Shortly after the first of the year (if not already), the Large Hadron Collider — the most powerful particle accelerator ever built — will smash protons together at record energies. If the Earth remains intact, doomsayers will once again have been falsified. Every time they forecast the demise of the planet, those prophets of Earthly annihilation prove themselves no more foresightful than mortgage bankers or phony psychics.

This time, the fear of physics focuses on the prospect that the LHC, housed in a tunnel circling beneath the Swiss and French countryside outside Geneva, will condense mass-energy densely enough to create small black holes. Since black holes gobble up any matter that enters them, digesting it in a bottomless gravitational pit, perhaps Geneva, then France and Switzerland, the rest of Europe and the entire planet might all be swallowed and then shredded to subatomic smithereens, a handful of litigious LHC critics have contended.

*snip*

But there is another source of cosmic-class power that could perhaps be exploited to drive space vessels: the energetic emissions from black holes. That strategy does not leap immediately to mind, perhaps because black holes have the reputation of swallowing up mass and energy (famously confining even light). But as Stephen Hawking (a Star Trek fan himself) discovered, physics permits (and therefore requires) a black hole to emit “Hawking radiation” — particles and photons that slowly diminish the black hole’s mass as they stream away. Left on its own, with no source of food, a black hole shrinks as surely as a helium balloon with a pinhole leak.

Here’s the best part: The smaller a black hole gets, the faster it shrinks. So a very small black hole spews out very large amounts of energy. A very, very small black hole — much smaller, say, than even an atom — would emit enough energy to, well, power a starship. Such black holes would release a much higher percentage of the energy used to make them than does either hydrogen or antimatter.

Just possible

Black holes produced at the LHC would not be any good for starship fuel.
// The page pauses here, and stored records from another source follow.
(** C16: The calls of providers that Notify makes are determined by the request
    and the registry alone: one Send per (user, channel) that has a provider
    and a non-empty address, users in order and channels in order within a
    user.  In particular what is already stored plays no part, so calling
    Notify again with the same request repeats every one of them. *)
Theorem notify_dispatches {W} (n : NotifierT W) {HS : StoreLaws (nStore n)} {HE : NotifyEnv n}
    dispatches {HL : DispatchLog n dispatches} `{MapOrder} (req : NotifyRequest) (w : W) : store_inv w ->
  let w1 := (Notify n req w).1 in
  let w2 := (Notify n req w1).1 in
  dispatches w1 = dispatches w ++ attempts n req /\
  dispatches w2 = dispatches w ++ attempts n req ++ attempts n req.
Proof.
  intros Hi w1 w2.
  assert (Hlog : forall v, store_inv v -> dispatches (Notify n req v).1 = dispatches v ++ attempts n req)
    by (intros v Hv; by apply (notify_users_log n)).
  assert (Hi1 : store_inv w1).
  { unfold w1. destruct (notify_stage n req w Hi) as (w' & res & -> & Hst & _). apply Hst. }
  split; [by apply Hlog|]. unfold w2. rewrite Hlog by done. unfold w1. by rewrite Hlog, app_assoc.
Qed.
They would be so small that their decay would take only a tiny fraction of a second, which is also why they pose no danger of breaking the doomsayers’ perfect record of being wrong. But perhaps it is possible to create a black hole a little bigger, one that would produce a sufficient amount of Hawking radiation, for long enough, to drive a massive vessel across space to reach other stars in a reasonable time.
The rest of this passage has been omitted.